My problem is that I have no internal sense of process. For me, everything is right now and nothing that should be done should wait to be done. As a result, I simply can never determine emotionally which ministry I should do right now. Make phone calls or work on sermon. Whichever I choose, I end up feeling guilty that I didn’t do the other one. I’ve been this way for long enough that I’ve grown to expect it and anticipate the guilty feeling even before I’ve made the choice and quite often the end result is that I do neither. I escape into family time, reading time, web browsing, email or mindless routine items.

I just spent about 15 minutes browsing the ‘Net to see if there were any blogs that addressed procrastination, but I’m back now!

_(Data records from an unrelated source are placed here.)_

(** * A shallow embedding of [src/data_loader.py]

    The module downloads the OpenDART corporation-code directory
    ([get_listed_corp_codes]), enriches it through a detail lookup
    ([get_kospi_company_info]) and persists tables with [save_df_to_csv].

    The model keeps the structure of the Python code:
    - a Python [str] is a list of code points ([pystr]), so [len] is
      [List.length];
    - Python exceptions are the inductive [exn]; [except C] is a boolean
      selector on [exn];
    - the effects (file system, console output, [time.sleep], the network
      answer of [requests.get]) are threaded through a state and exception
      monad [M];
    - the third-party libraries whose behaviour is a pure function of bytes
      (zipfile's archive reader, ElementTree's parser and pandas' CSV
      serialisation) are Section variables.

    Note on the source: line 147 of [data_loader.py] lacks the comma after
    [info.get('ir_url')], which makes the module a syntax error as written.
    The model of [get_kospi_company_info] reads the dictionary literal with
    that comma, i.e. as the nine-entry record the code evidently builds. *)

From Stdlib Require Import List String Ascii NArith ZArith Bool Lia.
Import ListNotations.
Open Scope list_scope.

(* ------------------------------------------------------------------ *)
(** ** Python strings and bytes *)

Definition pystr := list N.

(** Literal helper: an ASCII Rocq string as a list of code points. *)
Fixpoint str (s : string) : pystr :=
  match s with
  | EmptyString => []
  | String c s' => N_of_ascii c :: str s'
  end.

Arguments str : simpl never.

Definition pystr_eqb (a b : pystr) : bool :=
  if list_eq_dec N.eq_dec a b then true else false.

Lemma pystr_eqb_eq a b : pystr_eqb a b = true <-> a = b.
Proof. unfold pystr_eqb; destruct (list_eq_dec N.eq_dec a b); split; congruence. Qed.

Arguments pystr_eqb : simpl never.

Lemma pystr_eqb_refl a : pystr_eqb a a = true.
Proof. apply pystr_eqb_eq; reflexivity. Qed.

(** A Python value that is either [None] or a [str]. *)
Definition pyval := option pystr.

(** Truthiness of an [Optional[str]]: [None] and [''] are falsy. *)
Definition pyval_truthy (v : pyval) : bool :=
  match v with Some (_ :: _) => true | _ => false end.

Definition pyval_eqb (a b : pyval) : bool :=
  match a, b with
  | None, None => true
  | Some x, Some y => pystr_eqb x y
  | _, _ => false
  end.

Definition bytes := list Byte.byte.

(* ------------------------------------------------------------------ *)
(** ** [posixpath]: split, dirname, join *)

Definition slash : N := 47.

Definition is_slash (c : N) : bool := N.eqb c slash.

Definition all_slashes (p : pystr) : bool := forallb is_slash p.

Fixpoint drop_slashes (r : pystr) : pystr :=
  match r with
  | c :: r' => if is_slash c then drop_slashes r' else r
  | [] => []
  end.

(** [p.rstrip('/')] *)
Definition rstrip_slashes (p : pystr) : pystr := rev (drop_slashes (rev p)).
(** * collect_ranked_stats: a Rocq model of the ranked-data pipeline

    The development embeds [src/collect_ranked_stats.py] function by
    function.  Python values are a small JSON-like inductive type, a pandas
    [DataFrame] is an ordered list of labelled columns over a range index,
    exceptions are values of an error monad, and printing and file output
    go through an explicit world state. *)

From Stdlib Require Import String Ascii List ZArith Bool Arith Lia.
From Stdlib Require Import Permutation DecimalString.
Import ListNotations.

Local Open Scope string_scope.
Local Open Scope list_scope.

Set Implicit Arguments.
Set Warnings "-register-all".

(* ================================================================== *)
(** * Python values *)
(* ================================================================== *)

(** What the Riot API hands back after JSON decoding.  [PNull] stands for
    pandas' missing value: [None] and [NaN] are not told apart, as neither
    the code nor pandas' null handling distinguishes them here.  Numbers are
    integers, as all identifiers in the match records are; a column that
    pandas stores as floats holds the same numbers. *)
Inductive pyobj : Type :=
| PNull
| PBool (b : bool)
| PInt (n : Z)
| PStr (s : string)
| PList (items : list pyobj)
| PDict (entries : list (string * pyobj)).

(** A Python [dict] with string keys, in insertion order. *)
Definition dict := list (string * pyobj).
Lemma map_entries_elem (f : val → outcome val) es vs v :
  map_entries f es = Ret vs → v ∈ vs → ∃ e, e ∈ es ∧ f e = Ret v.
Proof.
  revert vs. induction es as [|e es IH]; intros vs H Hv; simpl in H.
  - injection H as <-. by apply elem_of_nil in Hv.
  - open_bind H as w Hw. open_bind H as ws Hws. injection H as <-.
    apply elem_of_cons in Hv as [->|Hv].
    + exists e. split; [left|done].
    + destruct (IH ws Hws Hv) as (e' & He' & Hf). exists e'. split; [by right|done].
Qed.

Lemma for_each_terminates (f : val → state → outcome state) es :
  (∀ e s, e ∈ es → terminates (f e s)) → ∀ st, terminates (for_each f es st).
Proof.
  induction es as [|e es IH]; intros H st; [done|]. simpl.
  apply bind_terminates; [apply H; left|]. intros s _.
  apply IH. intros x s' Hx. apply H. by right.
Qed.

Section ranked_heap.
Context (σ : heap) (rank : loc → nat).
Hypothesis σ_ranked : ranked σ rank.

Lemma assoc_elem k fs v : assoc k fs = Some v → v ∈ fs.*2.
Proof.
  induction fs as [|[k' w] fs IH]; simpl; [done|].
  destruct (String.eqb k k').
  - intros [= ->]. left.
  - intros H. right. by apply IH.
Qed.

Lemma get_need n k v : get σ n k = Ret v → need rank v ≤ need rank n - 1.
Proof.
  unfold get. destruct n as [| |b|z|s|l]; try done;
    try (intros [= <-]; simpl; lia).
  destruct (σ !! l) as [[fs|es]|] eqn:Hl; try (intros [= <-]; simpl; lia).
  intros [= <-]. destruct (assoc k fs) as [v|] eqn:Hv; simpl; [|lia].
  destruct v as [| |b|z|s|l']; simpl; try lia.
  apply assoc_elem in Hv.
  pose proof (σ_ranked l (CObj fs) l' Hl Hv). lia.
Qed.

Lemma as_array_need v es e :
  as_array σ v = Some es → e ∈ es → need rank e ≤ need rank v - 1.
Proof.
  unfold as_array. destruct v as [| |b|z|s|l]; try done.
  destruct (σ !! l) as [[fs|es']|] eqn:Hl; try done.
  intros [= <-] He. destruct e as [| |b|z|s|l']; simpl; try lia.
  pose proof (σ_ranked l (CArr es') l' Hl He). lia.
Qed.

Lemma to_string_terminates fuel : ∀ v,
  need rank v ≤ fuel → terminates (to_string fuel σ v).
Proof.
  induction fuel as [|fuel IH]; intros v Hv.
  - destruct v as [| |[]|z|s|l]; try done. simpl in Hv. lia.
  - destruct v as [| |[]|z|s|l]; try done.
    unfold to_string, to_string_with.
    destruct (σ !! l) as [[fs|es]|] eqn:Hl; [|  |done].
    + by destruct (assoc "toString" fs).
    + simpl. apply join_terminates. intros e He.
      apply (IH e).
      assert (as_array σ (VRef l) = Some es) as Ha
        by (unfold as_array; by rewrite Hl).
      pose proof (as_array_need _ _ _ Ha He). simpl in *. lia.
Qed.

Lemma id_terminates fuel n :
  need rank n ≤ S fuel → terminates (id fuel σ n).
Proof.
  intros Hn. unfold id. apply bind_terminates; [apply get_terminates|].
  intros i Hi. apply get_need in Hi.
  apply bind_terminates; [|done]. apply to_string_terminates. lia.
Qed.

Lemma subst_entry_need s v :
  subst_entry σ s = Ret v → need rank v ≤ need rank s - 1.
Proof.
  unfold subst_entry. intros H. open_bind H as a Ha.
  destruct (truthy a); [injection H as <-; by apply get_need in Ha|].
  open_bind H as b Hb.
  destruct (truthy b); [injection H as <-; by apply get_need in Hb|].
  by apply get_need in H.
Qed.

Lemma subst_entry_terminates s : terminates (subst_entry σ s).
Proof.
  unfold subst_entry. apply bind_terminates; [apply get_terminates|].
  intros a _. destruct (truthy a); [done|].
  apply bind_terminates; [apply get_terminates|].
  intros b _. destruct (truthy b); [done|]. apply get_terminates.
Qed.

Lemma nodeLabel_terminates fuel n :
  need rank n ≤ S fuel → terminates (nodeLabel fuel σ n).
Proof.
  intros Hn. unfold nodeLabel.
  apply bind_terminates; [apply get_terminates|]. intros nm Hnm.
  apply get_need in Hnm.
  apply bind_terminates; [apply get_terminates|]. intros iv Hiv.
  apply get_need in Hiv.
  apply bind_terminates.
  { destruct (truthy iv); [|done].
    apply bind_terminates; [|done]. apply to_string_terminates. lia. }
  intros ipn _.
  apply bind_terminates; [apply get_terminates|]. intros cv _.
  apply bind_terminates; [apply get_terminates|]. intros sv Hsv.
  apply get_need in Hsv.
  apply bind_terminates.
  { destruct (as_array σ sv) as [[|e es]|] eqn:Ha; try done.
    apply bind_terminates.
    - apply map_entries_terminates. intros; apply subst_entry_terminates.
    - intros vs Hvs. apply bind_terminates; [|done].
      apply join_terminates. intros v Hv.
      destruct (map_entries_elem _ _ _ _ Hvs Hv) as (s & Hs & Hsv').
      apply subst_entry_need in Hsv'.
      pose proof (as_array_need _ _ _ Ha Hs).
      apply to_string_terminates. lia. }
  intros subs _. apply bind_terminates; [|done].
  apply to_string_terminates. destruct (truthy nm); [lia|simpl; lia].
Qed.
(** [strings.LastIndex(s, sep)] for a one-byte [sep]; -1 when absent. *)
Fixpoint LastIndexByte (s : string) (c : ascii) : Z :=
  match s with
  | EmptyString => -1
  | String a s' =>
      let i := LastIndexByte s' c in
      if 0 <=? i then i + 1 else if Ascii.eqb a c then 0 else -1
  end.

(** [strings.HasSuffix]. *)
Definition HasSuffix (s suffix : string) : bool :=
  (String.length suffix <=? String.length s)%nat
  && String.eqb
       (String.substring (String.length s - String.length suffix)
          (String.length suffix) s)
       suffix.

(** [strconv.FormatInt(i, 10)]. *)
Definition FormatInt (i : Z) : string :=
  DecimalString.NilZero.string_of_int (Z.to_int i).

Definition contentTypeByExtension : gmap string string :=
  {[ ".jsonld" := "application/ld+json";
     ".json" := "application/json";
     ".js" := "text/javascript";
     ".mjs" := "text/javascript";
     ".css" := "text/css" ]}.

(** [GetFileExtension] returns the last part of a file name, the empty
    string if the file has no extension. *)
Definition GetFileExtension (filename : string) : string :=
  let index := LastIndexByte filename "." in
  if index =? -1 then EmptyString
  else slice_from filename (index + 1).

(** The loop of [GetMIMEType] over the extension table, [order] being the
    order in which [range] visits the map; it ends at the first extension
    the file name ends with. *)
Fixpoint rangeExtensions (order : list (string * string))
    (file contentType : string) : string :=
  match order with
  | [] => contentType
  | (ext, t) :: order =>
      if HasSuffix file ext then
        let i := IndexByte contentType ";" in
        if negb (i =? -1) then t +:+ slice_from contentType i else t
      else rangeExtensions order file contentType
  end.
(** * Email Agent front end: the page state machine, verified

    A shallow embedding of the client logic of [src/app/page.tsx] (the
    [Home] component: identity synchronisation, step reconciliation and
    the submission handler) and of [src/app/auth/callback/page.tsx] (the
    [AuthCallbackPage] effect), with the properties of the specification
    stated and proved over it.

    Conventions.
    - JavaScript values are modelled at their declared TypeScript types:
      a [?:] field is an [option], a string-literal union is an
      inductive type, an object type is a record. [None] stands for
      [undefined] and for [null] alike, which is how the code treats them
      (it only ever applies [?.], [??] and truthiness to such values).
    - Strings are [string]s holding UTF-8 text; [trim] removes the white
      space and line terminators of ECMAScript, in their UTF-8 form.
    - The persisted store is a finite map from keys to strings; reads and
      writes of it always succeed.
    - A handler is a closure of the render that created it: what it
      reads of the state cells are the values that render showed, given
      as a parameter. Each state setter it calls is recorded with the
      state it publishes.
    - The two variants of [Home] contained in [page.tsx] have the same
      handlers, line for line; one embedding covers both. *)

From Stdlib Require Import NArith.
From stdpp Require Import base option list strings gmap fin_maps.

Open Scope string_scope.
Open Scope list_scope.

(** ** Data model *)

(** [type WorkflowStatus = "idle" | "in_progress" | "completed" | "error"] *)
Inductive WorkflowStatus : Type :=
  | idle
  | in_progress
  | completed
  | error.

(** [type WorkflowStep = { name: string; status: WorkflowStatus; detail?: string }] *)
Record WorkflowStep : Type := mkStep {
  step_name : string;
  step_status : WorkflowStatus;
  step_detail : option string
}.

(** The four icon components referred to by the template. *)
Inductive Icon : Type := MailIcon | SparkIcon | PlaneIcon | CheckIcon.

(** An element of [WORKFLOW_TEMPLATE]. *)
Record TemplateEntry : Type := mkTemplate {
  key : string;
  label : string;
  caption : string;
  icon : Icon
}.

Definition WORKFLOW_TEMPLATE : list TemplateEntry :=
  [ mkTemplate "Input" "Input" "Instruction" MailIcon;
    mkTemplate "Processing" "Processing" "AI Planning" SparkIcon;
    mkTemplate "Sending" "Sending" "SMTP Dispatch" PlaneIcon;
    mkTemplate "Completed" "Completed" "Success" CheckIcon ].

(** The object built in the [map] callback of [workflowSteps]:
    [{ ...template, status: ..., detail: ... }]. *)
Record RenderStep : Type := mkRender {
  rs_template : TemplateEntry;
  rs_status : WorkflowStatus;
  rs_detail : option string
}.
(** * Automated SEO audit tool: a shallow embedding of [ai_seo_auditor.py]

    The development follows the Python script function by function:
    - [PyStr]: the [str] methods the script and its libraries rely on;
    - [Urllib]: [urllib.parse.urlsplit], [urlparse], [urlunparse] and
      [urljoin], transcribed from CPython 3.11's [urllib/parse.py];
    - [Bs4]: the BeautifulSoup tree and the queries the script performs on it;
    - [Base64]: [base64.b64encode];
    - section [Auditor]: the script itself ([get_base_url_from_html],
      [parse_html], [generate_audit_report], [send_to_mistral],
      [create_download_link] and the Streamlit body), parameterised by the
      outside world (HTTP, the text-generation endpoint, the HTML parser and
      [json.dumps]);
    - [Example]: a scripted world and a few documents with their trees;
    - section [Properties]: what the script guarantees, for every world;
    - the same statements on the documents of [Example].

    The script runs in a state monad with exceptions: [urlparse] may raise
    [ValueError], [requests] may raise an exception the script does not catch,
    the Streamlit body may stop or read an unbound variable, and the requests
    sent are logged in the state.

    Python [str] values are modelled by [string]; a character outside ASCII
    is carried as the bytes of its UTF-8 encoding, so the whitespace class seen
    by [strip] is the ASCII part of [str.isspace] and [len] counts bytes. *)

From Stdlib Require Import String Ascii List ZArith Lia Bool Arith.
From Stdlib Require Import DecimalString.
Import ListNotations.
Set Warnings "-register-all".
Local Open Scope list_scope.
Local Open Scope string_scope.

(** ** Exceptions and results *)

Inductive exn : Type :=
| ValueError      (* urllib.parse: invalid netloc *)
| TypeError       (* markup that is not text, a subscript on a non-dict *)
| KeyError        (* a missing dictionary key *)
| NameError       (* a variable read before any assignment *)
| StopException   (* st.stop() *)
| LibraryError (name : string).
                  (* an exception of any other class, raised inside a library
                     call and named by its class *)

Inductive result (A : Type) : Type :=
| Ok (a : A)
| Raise (e : exn).
Arguments Ok {A} a.
Arguments Raise {A} e.

Definition rbind {A B} (r : result A) (k : A -> result B) : result B :=
  match r with
  | Ok a => k a
  | Raise e => Raise e
  end.

Fixpoint rmap {A B} (f : A -> result B) (l : list A) : result (list B) :=
  match l with
  | [] => Ok []
  | x :: t =>
      rbind (f x) (fun y => rbind (rmap f t) (fun ys => Ok (y :: ys)))
  end.

(** Closed equations between concrete runs are settled by evaluation. *)
Ltac evaluate := vm_compute; reflexivity.

(** ** Python string methods *)

Module PyStr.

Definition nl : string := String (ascii_of_nat 10) EmptyString.

Definition chars (s : string) : list ascii := list_ascii_of_string s.
Definition of_chars (l : list ascii) : string := string_of_list_ascii l.

Definition code (c : ascii) : nat := nat_of_ascii c.

(** [c in s] for a one-character [c]. *)
Definition mem (c : ascii) (s : string) : bool :=
  existsb (Ascii.eqb c) (chars s).

(** [str.isspace] on the ASCII range: \t \n \v \f \r, \x1c-\x1f and space. *)
Definition isspace (c : ascii) : bool :=
  (((9 <=? code c) && (code c <=? 13)) || ((28 <=? code c) && (code c <=? 32)))%nat.

Definition isupper (c : ascii) : bool := ((65 <=? code c) && (code c <=? 90))%nat.
Definition islower (c : ascii) : bool := ((97 <=? code c) && (code c <=? 122))%nat.
Definition isdigit (c : ascii) : bool := ((48 <=? code c) && (code c <=? 57))%nat.
(** [c.isascii() and c.isalpha()] *)
Definition isascii_alpha (c : ascii) : bool := isupper c || islower c.
Definition isascii (c : ascii) : bool := (code c <? 128)%nat.

Definition lower_char (c : ascii) : ascii :=
  if isupper c then ascii_of_nat (code c + 32) else c.
Definition lower (s : string) : string := of_chars (map lower_char (chars s)).

Fixpoint dropwhile (p : ascii -> bool) (l : list ascii) : list ascii :=
  match l with
  | [] => []
  | c :: t => if p c then dropwhile p t else l
  end.

Fixpoint takewhile (p : ascii -> bool) (l : list ascii) : list ascii :=
  match l with
  | [] => []
  | c :: t => if p c then c :: takewhile p t else []
  end.

Definition lstrip_by (p : ascii -> bool) (s : string) : string :=
  of_chars (dropwhile p (chars s)).
Definition rstrip_by (p : ascii -> bool) (s : string) : string :=
  of_chars (rev (dropwhile p (rev (chars s)))).
Definition strip_by (p : ascii -> bool) (s : string) : string :=
  rstrip_by p (lstrip_by p s).

(** [s.strip()] *)
Definition strip (s : string) : string := strip_by isspace s.

(** [s.replace(c, "")] for every character [c] satisfying [p]. *)
Definition remove (p : ascii -> bool) (s : string) : string :=
  of_chars (filter (fun c => negb (p c)) (chars s)).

Strategy for Going Forward

To answer my four learning points above, I’m suggesting this to myself and to you as a possible strategy:

  1. Set aside 4 hours each Monday for sermon prep without Internet access with a primary goal of getting draft sermon outlines done 2 weeks before the Sunday they are needed (I want to move this to 4 weeks before it’s needed).
  2. Use Sunday afternoon to do sermon podcast stuff until I can recruit someone else to do that for me.
  3. While the podcast is encoding/uploading on Sundays, I’ll make calls based on communication cards thus keeping me off the computer.
  4. Each day, I’ll make a list of things to accomplish and identify which ones can happen on the computer and how long those will take.
  5. BONUS: I don’t think I can make this happen because of the distractability thing, but I’d like to publish my daily todo list to the Internet so that I’ll be more accountable for how I spend my time.